> **WHAT THE EXERCISE ASKS**
Take every line from the data that has the word "Hsealed" in it.

> **GIVEN ENTRIES**
Lemma inherited_queue w p log key :
  tables_inv p w log → len (inherited (st_sessions w !! key)).1.1.1.1 ≤ SESSION_QUEUE_CAPACITY.
Proof.
  intros [Hs _]. destruct (st_sessions w !! key) as [[q|e]|] eqn:Hk; [|vm_compute; done..].
  by apply Hs in Hk as [? _].
Qed.
Definition establish_log p (log : list bytes) (env : SessionEnv) (i : Inbound) key
    (encrypted : list bytes) : list bytes :=
  next_log p (if decide (key = p) then [] else log)
    (map (send_to_inbound_path env i) encrypted).*1.
Lemma establish_log_eq p log env i key sid response encrypted :
  (∀ r, response = Some r → is_control r) →
  next_log p log (SessionEstablished key sid
    :: match response with Some r => [Transmit (inbound_transport i) (in_remote i) r] | None => [] end
    ++ (map (send_to_inbound_path env i) encrypted).*1)
  = establish_log p log env i key encrypted.
Proof.
  intros Hr. set (answer := match response with Some _ => _ | None => _ end).
  change (next_log p (on_effect p log (SessionEstablished key sid))
    (answer ++ (map (send_to_inbound_path env i) encrypted).*1)
    = establish_log p log env i key encrypted).
  rewrite next_log_app, (next_log_quiet p _ answer); [done|].
  subst answer. destruct response as [r|]; repeat constructor. by apply Hr.
Qed.
Lemma establish_inv p env i w key keys pk response carried w' effects log :
  se_device_id env = local →
  (∀ r, response = Some r → is_control r) → len carried.1.1.1.1 ≤ SESSION_QUEUE_CAPACITY →
  establish env i w key keys pk response carried = Ok (w', effects) →
  tables_inv p w log → tables_inv p w' (next_log p log effects).
Proof.
  intros Hdev Hresp Hq He Hinv. unfold establish in He.
  destruct carried as [[[[queued dropped] attempts] retries] rejected]. cbn in Hq. inv_ok.
  destruct x as [next encrypted]. injection He as <- <-.
  match goal with Hs : seal_queued_packets _ _ _ _ _ = Ok _ |- _ =>
    rewrite Hdev in Hs; apply seal_queued_spec in Hs as [-> Henc] end.
  rewrite establish_log_eq by done. apply inv_update; [intros s; apply send_results_same|].
  assert (∀ x, x ∈ encrypted → ∃ j plaintext, queued !! j = Some plaintext
    ∧ seal keys key.1 local key.2 (Z.of_nat j) plaintext = Ok x) as Hsealed.
  { intros x [j Hj]%list_elem_of_lookup. apply Henc in Hj as (pt & ? & ?). by exists j, pt. }
  split; cbn.
  - intros k s [[<- <-]|[_ Hk]]%lookup_insert_Some; [|by eapply ti_sessions]. cbn.
    split; [|done]. pose proof (len_nonneg queued). unfold SESSION_QUEUE_CAPACITY, u64_max in *. lia.
  - intros e [[<- [= <-]]|[Hne Hk]]%lookup_insert_Some.
    + cbn. exists queued. split; [done|]. intros x Hx%inbound_log.
      rewrite decide_True in Hx by done. destruct Hx as [[]%elem_of_nil|[Hx _]]. by apply Hsealed.
    + eapply accounted_subset; [by apply (ti_log _ _ _ Hinv)|]. intros x Hx%inbound_log.
      rewrite decide_False in Hx by done. destruct Hx as [?|[Hx Ha]]; [done|].
      apply Hsealed in Hx as (j & pt & _ & Hs). rewrite (seal_addressed _ p _ _ _ _ Hs) in Ha.
      by apply bool_decide_eq_true in Ha.
Qed.

Lemma receive_session_init_inv p env i w packet w' effects log :
  se_device_id env = local → receive_session_init env i w packet = Ok (w', effects) →
  tables_inv p w log → tables_inv p w' (next_log p log effects).
Proof.
  intros Hdev Hr Hinv. unfold receive_session_init in Hr.
  destruct (parse_session_routing_header _ _) as [[[n source] destination]|]; [|by simplify_eq].
  destruct (_ || _); [by simplify_eq|]. destruct (find_network _ _) as [network|]; [|by simplify_eq].
  destruct (negb _); [by simplify_eq|]. destruct (_ <$> _) as [pk|]; [|by simplify_eq].
  destruct (negb _); [by simplify_eq|].
  destruct (session_handshake_id _ _) as [sid|]; [|by simplify_eq].
  destruct (cached_response_for _ _) as [response|] eqn:Hc.
  { injection Hr as <- <-. rewrite next_log_quiet.
    - apply inv_update; [intros s; apply set_path_same|done].
    - repeat constructor. cbn. unfold cached_response_for in Hc.
      destruct (st_sessions w !! _) as [[|e]|] eqn:Hk; [done| |done].
      destruct (bool_decide _); [|done].
      by eapply (proj2 (ti_sessions _ _ _ Hinv _ (Established e) Hk)). }
  destruct (_ && _); [by simplify_eq|]. unfold accept_session_init in Hr.
  destruct (NetworkKey_from_slice _) as [nk|]; [|by simplify_eq].
  destruct (accept_pairwise_handshake _ _ _ _ _ _ _) as [[keys response]|] eqn:Ha.
  2: { injection Hr as <- <-. apply inv_update; [intros s; apply rejected_same|done]. }
  destruct (record_session_handshake _ _ _ _) as [seen fresh]. destruct (negb fresh).
  { injection Hr as <- <-. apply inv_update; [intros s; apply rejected_same|].
    by eapply inv_same_sessions. }
  eapply establish_inv; [done| | |exact Hr|by eapply inv_same_sessions].
  - intros r [= <-]. by eapply accept_control.
  - by eapply inherited_queue.
Qed.
Lemma receive_session_response_inv p env i w packet w' effects log :
  se_device_id env = local → receive_session_response env i w packet = Ok (w', effects) →
  tables_inv p w log → tables_inv p w' (next_log p log effects).
Proof.
  intros Hdev Hr Hinv. unfold receive_session_response in Hr.
  destruct (parse_session_routing_header _ _) as [[[n source] destination]|]; [|by simplify_eq].
  destruct (_ || _); [by simplify_eq|]. destruct (_ !! _) as [route|]; [|by simplify_eq].
  destruct (find_network _ _) as [network|]; [|by simplify_eq].
  destruct (negb _); [by simplify_eq|]. destruct (NetworkKey_from_slice _) as [nk|]; [|by simplify_eq].
  destruct (st_sessions w !! _) as [[q|]|] eqn:Hk; [|by simplify_eq..].
  destruct (bool_decide _); [by simplify_eq|].
  destruct (complete _ _ _ _ _ _) as [keys|].
  2: { injection Hr as <- <-. apply inv_update; [intros s; apply rejected_same|done]. }
  eapply establish_inv; [done| | |exact Hr|done]; [by intros ? [=]|].
  rewrite <-Hk. by eapply inherited_queue.
Qed.
Lemma deliver_opened_effects env i w n s d opened w' effects :
  deliver_opened env i w n s d opened = Ok (w', effects) →
  st_sessions w' = st_sessions w ∧ Forall quiet effects.
Proof.
  unfold deliver_opened. intros Hd.
  destruct (_ || _); [by simplify_eq|]. destruct (find_network _ _); [|by simplify_eq].
  destruct (negb _); [by simplify_eq|]. destruct (_ !! _); [|by simplify_eq].
  destruct (negb _); [by simplify_eq|]. destruct (se_adapter env) as [write|].
  - destruct (write _); simplify_eq. split; [by destruct (contains _ _)|by repeat constructor].
  - simplify_eq. split; [by destruct (contains _ _)|done].
Qed.
Lemma receive_session_data_inv p env i w packet w' effects log :
  receive_session_data env i w packet = Ok (w', effects) →
  tables_inv p w log → tables_inv p w' (next_log p log effects).
Proof.
  intros Hr Hinv. unfold receive_session_data in Hr.
  destruct (parse_session_routing_header _ _) as [[[n source] destination]|]; [|by simplify_eq].
  destruct (_ || _); [by simplify_eq|]. destruct (_ !! _) as [[|e]|]; [by simplify_eq| |by simplify_eq].
  destruct (session_open _ _ _) as [[opened window]|].
  - apply deliver_opened_effects in Hr as [Hs Hq]. rewrite next_log_quiet by done.
    eapply inv_sub_sessions; [intros k s; rewrite Hs; exact id|].
    apply inv_update; [intros s; apply opened_same|done].
  - injection Hr as <- <-. apply inv_update; [intros s; apply rejected_same|done].
Qed.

> **RESPONSE BOX**
    ∧ seal keys key.1 local key.2 (Z.of_nat j) plaintext = Ok x) as Hsealed.
      rewrite decide_True in Hx by done. destruct Hx as [[]%elem_of_nil|[Hx _]]. by apply Hsealed.
      apply Hsealed in Hx as (j & pt & _ & Hs). rewrite (seal_addressed _ p _ _ _ _ Hs) in Ha.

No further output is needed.